Contrary to popular belief, many collectors open their collections to scholars, and in fact love providing any access that will lead to further scholarship in their beloved field. They often become renowned scholars in the field themselves.


While Cotton wasn’t a strict completist in this sense, his collection was so extensive and contained so many manuscripts unobtainable elsewhere that it was a great resource for contemporary scholars. Ben Jonson used it as a reference library, as did a great many noblemen and members of parliament.

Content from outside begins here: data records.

(* ===== verification/Stack.v ===== *)
(** * The layers together

    A small store from the manifest files up to the radix tree: a catalog manager
    over its directory, the mapping files with one node in the active segment, and
    trees built on them.  It instantiates the theorems of the layers at concrete
    inputs. *)
From S2P Require Import Prelude Bytes Addr Crc32 RecordFormat RecordCodec MapNode MapSegment Fs FsDisk NodeIface MapStore MapScan MapStoreSpec Rotation RotationSpec Catalog CatalogSpec CatalogCodec CatalogFiles CatalogStore Mapping TreeIface Radix RadixSpec RadixBuild RadixTree RadixRebuild.

Definition demo_enc : enc := (sample_build, match EncodeNode sample_build with Ok src => src | Err _ => [] end).
Definition demo_snap : CatalogSnapshot := mapStoreSnapshot demo_manifest.
Definition demo_segment : segmentFile := mkSegment 0 (headerFor demo_snap 1) (old_summary demo_snap [demo_enc]).
Definition demo_store : Store := mkStore demo_snap demo_segment ∅ 2 false false.
Definition demo_files (faults : list fault) : os mpath manager :=
  mkOs {[PActive 1 := 0%nat]} {[0%nat := active_image demo_snap [demo_enc]]} 1 faults (demo_dir []).

Lemma sample_build_u : build_u sample_build.
Proof.
  constructor; cbn [sample_build nb_Level nb_NodeSeq nb_Prefix nb_CoveredCommitSeq nb_Slots nb_Sizes]; try (unfold is_u8, is_u64; lia);
    (split; [reflexivity|]); repeat apply Forall_insert; try (unfold is_u32, is_u64; lia); apply Forall_replicate; unfold is_u32, is_u64; lia.
Qed.

Lemma demo_enc_ok : enc_ok demo_enc.
Proof. split; [exact sample_build_u|]. vm_compute. reflexivity. Qed.

Lemma demo_nodes_ok : nodes_ok [demo_enc].
Proof. constructor; [constructor; [exact demo_enc_ok|constructor]|]. split; [reflexivity|exact I]. Qed.

Lemma demo_body : len (body [demo_enc]) = 152.
Proof. vm_compute. reflexivity. Qed.

Lemma demo_header_u : header_u (headerFor demo_snap 1) /\ validSegmentHeader (headerFor demo_snap 1) = true.
Proof. split; [|vm_compute; reflexivity]. apply (headerFor_u demo_snap 1); [apply snapshot_range, demo_manifest_u|unfold is_u32; lia]. Qed.

Lemma demo_manager_ok : manager_ok (demo_dir []).
Proof.
  constructor; [apply demo_dir_wf|exact demo_manifest_u|exact demo_manifest_serves|apply demo_dir_holds|].
  exists demo_manifest. split; [vm_compute; reflexivity|]. split; [exact demo_manifest_u|]. split; [exact demo_manifest_serves|]. split; [apply demo_dir_holds|now left].
Qed.

Lemma demo_store_ok faults : store_ok (demo_files faults) demo_store.
Proof.
  constructor; [|split; reflexivity|intros id sg E; cbn [demo_store st_sealed] in E; now rewrite lookup_empty in E|cbn; lia|exact demo_manager_ok].
  exists [demo_enc]. split; [|reflexivity]. constructor.
  - exists []. rewrite app_nil_r. reflexivity.
  - reflexivity.
  - exact demo_header_u.
  - exact demo_nodes_ok.
  - rewrite demo_body. vm_compute. discriminate.
  - cbn. lia.
Qed.

Lemma demo_rotatable : rotatable demo_snap [demo_enc].
Proof.
  constructor; try (rewrite ?demo_body; vm_compute; (reflexivity || discriminate)).
  - apply snapshot_range, demo_manifest_u.
  - exact demo_nodes_ok.
Qed.

Lemma demo_due faults : due demo_snap [demo_enc] ∅ demo_store (demo_files faults).
Proof.
  split; [|repeat split]. constructor.
  - constructor; cbn; [intros p q f [<- _]%lookup_singleton_Some [<- _]%lookup_singleton_Some; reflexivity|intros p f [_ <-]%lookup_singleton_Some; lia].
  - unfold disk. cbn [demo_files os_names]. rewrite map_fmap_singleton. apply map_eq. intros p. unfold dsk, put.
    destruct (decide (p = PActive 1)) as [->|Hp].
    + rewrite lookup_singleton_eq. do 2 (rewrite lookup_partial_alter_ne by discriminate). now rewrite lookup_partial_alter_eq.
    + rewrite lookup_singleton_ne by congruence. symmetry.
      change (cs_ActiveSegment demo_snap) with 1. change (cs_NextSegment demo_snap) with 2.
      repeat match goal with |- partial_alter _ ?q _ !! p = None => destruct (decide (p = q)) as [->|]; [now rewrite lookup_partial_alter_eq|rewrite lookup_partial_alter_ne by congruence] end.
      apply lookup_empty.
  - split; [exact demo_manager_ok|]. split; [reflexivity|]. split; [vm_compute; reflexivity|]. intros _. split; vm_compute; [discriminate|reflexivity].
Qed.

(** ** The theorems at these inputs *)

(** The fifth call of the rotation and the second one of the first recovery fail. *)
Definition demo_faults : list fault := [None; None; None; None; Some 5%nat].

Lemma rotation_crash_safe_witness :
  (rotate demo_store (demo_files [])).2.2 = None /\ is_Some (rotate demo_store (demo_files demo_faults)).2.2 /\
  exists o' st, recoverRotation (restart (reopen [[None; Some 0%nat]; [Some 3%nat]] (rotate demo_store (demo_files demo_faults)).1) []) = (o', Ok st) /\
    snapshot_valid st = true /\ nodes_on_disk demo_snap [demo_enc] o'.
Proof.
  destruct (rotation_crash_safe demo_snap [demo_enc] ∅ demo_store (demo_files []) [] demo_rotatable (demo_due [])) as (H1 & _).
  destruct (rotation_crash_safe demo_snap [demo_enc] ∅ demo_store (demo_files demo_faults) [[None; Some 0%nat]; [Some 3%nat]] demo_rotatable (demo_due demo_faults)) as (_ & _ & o' & st & H2 & _ & _ & H3 & H4).
  split; [exact (H1 eq_refl)|]. split; [vm_compute; eauto|]. exists o', st. auto.
Defined.

Lemma scan_repairs_tail_witness : let data := image (headerFor demo_snap 1) [demo_enc] ++ take 100 demo_enc.2 in
  scanNodesWithVisitor data (headerFor demo_snap 1) (len data) 0 = Ok (summary_of 1 [demo_enc], true, visits_from 64 [demo_enc]).
Proof.
  apply (scan_repairs_tail (headerFor demo_snap 1) (proj1 demo_header_u) (proj2 demo_header_u) [demo_enc] demo_enc 100 0 demo_nodes_ok);
    [reflexivity|exact demo_enc_ok|apply Nat.ltb_lt; vm_compute; reflexivity|vm_compute; discriminate|discriminate].
Defined.

Lemma append_keeps_nodes_witness : let '(o', (s', r)) := appendBuild demo_store sample_build (demo_files []) in
  store_ok o' s' /\ is_ok r = true /\ is_ok (Store_Read o' s' 4294967360) = true.
Proof.
  destruct (appendBuild demo_store sample_build (demo_files [])) as [o' [s' r]] eqn:E.
  destruct (append_keeps_nodes _ _ _ o' s' r (demo_store_ok []) sample_build_u E) as (H1 & H2 & _). split; [exact H1|].
  assert (H0 : is_ok (Store_Read (demo_files []) demo_store 4294967360) = true) by (vm_compute; reflexivity).
  destruct (Store_Read (demo_files []) demo_store 4294967360) as [nd|] eqn:Er; [|discriminate H0]. rewrite (H2 _ _ Er). split; [|reflexivity].
  change r with (o', (s', r)).2.2. rewrite <- E. vm_compute. reflexivity.
Defined.

(** Two entries in different leaves. *)
Definition demo_entries : list (Z * RecordRef) := [(7, mkRef 4294967360 40); (1000, mkRef 4294967400 40)].
Definition demo_mutations : list TMutation := map (fun e => mkTMutation e.1 e.2) demo_entries.
Definition demo_nodes : files manager := (demo_files [], demo_store).
Definition demo_tree : Tree := mkTree 0 0 true.

Lemma demo_nodes_wf : ns_ok demo_nodes.
Proof. exact (demo_store_ok []). Qed.

Lemma demo_tree_wf : tree_wf demo_nodes demo_tree.
Proof. apply empty_wf; [exact demo_nodes_wf|unfold is_u64; lia]. Qed.

Lemma demo_mutations_sorted : mutations_sorted demo_mutations.
Proof.
  split; [|repeat constructor]. repeat constructor; try lia; cbn; unfold is_u64, is_u32; try lia; vm_compute; reflexivity.
Qed.

Lemma radix_build_refines_witness : let '(n', r) := BuildSorted demo_nodes demo_tree 9 demo_mutations in
  exists t' d, r = Ok (t', d) /\ Tree_LookupRef n' t' 1000 = Ok (Some (mkRef 4294967400 40)) /\ Tree_WalkRefs n' t' = Ok demo_entries /\ ed_Added d = 2.
Proof.
  assert (Hok : is_ok (BuildSorted demo_nodes demo_tree 9 demo_mutations).2 = true) by (vm_compute; reflexivity).
  destruct (BuildSorted demo_nodes demo_tree 9 demo_mutations) as [n' r] eqn:E. destruct r as [[t' d]|e]; [|discriminate Hok].
  destruct (radix_build_refines demo_nodes demo_tree 9 demo_mutations n' _ demo_tree_wf demo_mutations_sorted ltac:(unfold is_u64; lia) E) as [_ H].
  destruct (H t' d eq_refl) as (_ & _ & H1 & H2 & H3 & _). exists t', d. split; [reflexivity|]. rewrite (H1 1000) by lia. rewrite H2, H3. vm_compute. auto.
Defined.

Lemma rebuild_matches_build_witness : exists n r t n' t', rb_hierarchy r = n /\ Tree_WalkRefs (bd_nodes n) t = Ok demo_entries /\ Tree_WalkRefs n' t' = Ok demo_entries /\
  Tree_LookupRef (bd_nodes n) t 1000 = Tree_LookupRef (N := files manager) n' t' 1000.
Proof.
  assert (Ha : (add_all (NewRebuildBuilder demo_nodes 9) demo_entries).2 = None) by (vm_compute; reflexivity).
  assert (Hf : is_ok (Finish (add_all (NewRebuildBuilder demo_nodes 9) demo_entries).1).2 = true) by (vm_compute; reflexivity).
  assert (Hb : is_ok (BuildSorted demo_nodes demo_tree 9 demo_mutations).2 = true) by (vm_compute; reflexivity).
  destruct (add_all (NewRebuildBuilder demo_nodes 9) demo_entries) as [r st] eqn:Ea. cbn [fst snd] in *. subst st.
  destruct (Finish r) as [r' [t|e]] eqn:Ef; [|discriminate Hf]. destruct (BuildSorted demo_nodes demo_tree 9 demo_mutations) as [n' [[t' d]|e]] eqn:Eb; [|discriminate Hb].
  destruct (rebuild_matches_build demo_nodes demo_nodes n' 9 demo_entries r r' t t' d demo_nodes_wf demo_nodes_wf) as (H1 & H2 & H3); auto.
  - unfold is_u64. lia.
  - repeat constructor; cbn; unfold is_u64, is_u32; lia.
  - exact demo_mutations_sorted.
  - repeat constructor.
  - exists (rb_hierarchy r'), r', t, n', t'. split; [reflexivity|]. split; [exact H1|]. split; [exact H2|]. apply H3. lia.
Defined.

Lemma push_terminates_witness : push_with (fun b => (b, None)) (8 - 0 + 100) (start_builder demo_nodes demo_tree 9) 0 3 4294967360 = push 8 (start_builder demo_nodes demo_tree 9) 0 3 4294967360.
Proof. apply (push_terminates (fun b => (b, None)) (fun b => (b, Some [radix_ErrCorrupt])) (start_builder demo_nodes demo_tree 9) 0 3 4294967360 100). lia. Defined.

First editions of the collected works of Ben Jonson, who used source material from Cotton's library
First editions of the collected works of Ben Jonson, who used source material from Cotton’s library

Collecting books is about preserving them because we see value in them. Robert Cotton is a personal hero of mine because of this never-ending quest. Anyone else have a personal favorite collector from the past?



8 Comments Add yours

  1. dohaeng says:

    A. Edward Newton is my favorite. I discovered him by accident, through a copy of “A Magnificent Farce” – his second book of essays on book collecting – that was in a thrift store. It was amazing to see that his collection was auctioned off after his death over three separate three-day periods.

  2. Robert Moody says:

    Colonel Ralph Isham’s passion for discovering and collecting the works and correspondence of James Boswell deserves mention, along with Donald and Mary Hyde (later Viscountess Eccles), whose collection of material related to Boswell and Dr. Johnson is legendary.

  3. This is excellent, Rebecca. A wise photographer once told me, “Institutions are where art goes to die.” So much gets stored away, never to be seen again…

  4. justmybooks410 says:

    I really enjoyed reading this article, and appreciate the value of the private collector. I think the one thing that separates individuals from institutions in this respect is the word Rebecca uses in the 3rd point, “Obsession”. Collectors tend to be infinitely more obsessive about their holdings and finding material, as institutions generally have to wait for the good stuff to come to them, usually donations from the collectors. Great piece!!

    1. Yes, I think that being “obsessive” is a prerequisite for most serious collectors of any type!

  5. justmybooks410 says:

    Reblogged this on justmybooks410 and commented:
    This post by Rebecca contains a nice addition to my Obsessions post, see the 3rd point she makes about collectors.

  6. Mine is Henry Huntington. I can remember years ago, the first time going to the Huntington Library and Gardens and being stunned at what was out on the shelves in his personal reading room of his house. Row after row of amazing books, classics, all the famous authors (too many to list) of that time, first editions of rare books…I was in awe of what a private collector could…and given the money…would do to fill out a collection. And the most incredulous aspect to me was that these were not the treasures of his collection. The truly rare and irreplaceable volumes were held, behind gated doors, locked in a separate building, the Huntington Library, with access granted only to researchers with proper credentials…in there were a Gutenberg, incunabula, Chaucer, complete Audubon folios…I could go on and on…but it showed to me how a private collection can become one of the most powerful research institutions in the world if preserved properly. In my opinion, just like wild lands being preserved as national parks, collections like these deserve our protection in the public domain rather than being broken up for sale…dj
    P.S. sorry Rebecca as I know I’m going against your business of selling rare books…my apologies as I do appreciate what you do, particularly the obtaining, preservation and appreciation of these rare objects.:-)

    1. Thanks for the comment. Since your choice was a private collector who could not have built his collection without the hard work, expertise, and participation of rare book dealers like myself, I don’t think we’re really at odds. 🙂 As long as public institutions have the funding to maintain, catalog, and provide access to the bequests of private owners, of course that is a wonderful thing. Sadly, they often do not.